About this exercise
All lines from the opening of the entries below through the line containing "let '(radix, digits)" must be output exactly as they appear, with no other lines.

Data extracted from a collection:
(** [u128::from_str_radix] of valid digits *)
Definition magnitude_of (radix : N) (digits : string) : option N :=
  let '(_, v, _) := read_digits radix digits 0 0 in if N.ltb v (2 ^ 128) then Some v else None.

Definition radix_of (digits : string) : N * string :=
  match strip_prefix "0x" digits with
  | Some d => (16%N, d)
  | None =>
      match strip_prefix "0o" digits with
      | Some d => (8%N, d)
      | None => match strip_prefix "0b" digits with Some d => (2%N, d) | None => (10%N, digits) end
      end
  end.

Definition integer (text : string) : Result YError (option Value) :=
  let '(negative, digits) :=
    match strip_prefix "-" text with
    | Some d => (true, d)
    | None => (false, default text (strip_prefix "+" text))
    end in
  if starts_signed digits || leading_zero_decimal text then Ok None
  else
    let '(radix, digits) := radix_of digits in
    if is_empty digits || negb (all_chars (is_digit radix) digits) then Ok None
    else
      match magnitude_of radix digits with
      | None => Ok None
      | Some magnitude =>
          if negative then
            if N.ltb (2 ^ 127) magnitude then Ok None
            else if N.ltb (2 ^ 63) magnitude then Err type_error
            else Ok (Some (VNumber (number_from_i64 (- Z.of_N magnitude))))
          else if N.leb magnitude u64_max then Ok (Some (VNumber (NU64 magnitude)))
          else Err type_error
      end.

(** The 64 bits of the value nearest to [n / d], or nothing past the range. *)
Definition f64_round (n d : N) : option N :=
  let e := Z.max (F64.floor_log2 n d) (-1022) in
  let mantissa :=
    if Z.leb e 52 then F64.nearest_even (n * 2 ^ Z.to_N (52 - e)) d
    else F64.nearest_even n (d * 2 ^ Z.to_N (e - 52)) in
  let bits := (Z.to_N (e + 1022) * 2 ^ 52 + mantissa)%N in
  if N.ltb bits (2047 * 2 ^ 52) then Some bits else None.

(** The exponent of a decimal text: nothing when malformed. *)
Definition read_exponent (s : string) : option Z :=
  match s with
  | EmptyString => Some 0%Z
  | String c rest =>
      if Ascii.eqb c "e" || Ascii.eqb c "E" then
        let '(negative, digits) :=
          match strip_prefix "-" rest with Some d => (true, d) | None => (false, default rest (strip_prefix "+" rest)) end in
        let '(count, v, rest) := read_digits 10 digits 0 0 in
        if Nat.eqb count 0 || negb (is_empty rest) then None
        else Some (if (negative : bool) then - Z.of_N v else Z.of_N v)%Z
      else None
  end.

(** [f64::from_str], only finite values: the others are dropped anyway. *)
Definition finite_from_str (s : string) : option N :=
  let '(negative, s) :=
    match strip_prefix "-" s with Some d => (true, d) | None => (false, default s (strip_prefix "+" s)) end in
  let '(whole, v, rest) := read_digits 10 s 0 0 in
  let '(places, v, rest) :=
    match strip_prefix "." rest with Some r => read_digits 10 r 0 v | None => (0, v, rest) end in
  if Nat.eqb (whole + places) 0 then None
  else
    exponent ← read_exponent rest;
    let scale := (exponent - Z.of_nat places)%Z in
    bits ← (if N.eqb v 0 then Some 0%N
            else if Z.leb 0 scale then f64_round (v * 10 ^ Z.to_N scale) 1 else f64_round v (10 ^ Z.to_N (- scale)));
    Some (if (negative : bool) then bits + 2 ^ 63 else bits)%N.

Definition F64_INFINITY : N := 2047 * 2 ^ 52.
Definition F64_NEG_INFINITY : N := F64_INFINITY + 2 ^ 63.
Definition F64_NAN : N := 2047 * 2 ^ 52 + 2 ^ 51.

Written response
(** [u128::from_str_radix] of valid digits *)
Definition magnitude_of (radix : N) (digits : string) : option N :=
  let '(_, v, _) := read_digits radix digits 0 0 in if N.ltb v (2 ^ 128) then Some v else None.

Definition radix_of (digits : string) : N * string :=
  match strip_prefix "0x" digits with
  | Some d => (16%N, d)
  | None =>
      match strip_prefix "0o" digits with
      | Some d => (8%N, d)
      | None => match strip_prefix "0b" digits with Some d => (2%N, d) | None => (10%N, digits) end
      end
  end.

Definition integer (text : string) : Result YError (option Value) :=
  let '(negative, digits) :=
    match strip_prefix "-" text with
    | Some d => (true, d)
    | None => (false, default text (strip_prefix "+" text))
    end in
  if starts_signed digits || leading_zero_decimal text then Ok None
  else
    let '(radix, digits) := radix_of digits in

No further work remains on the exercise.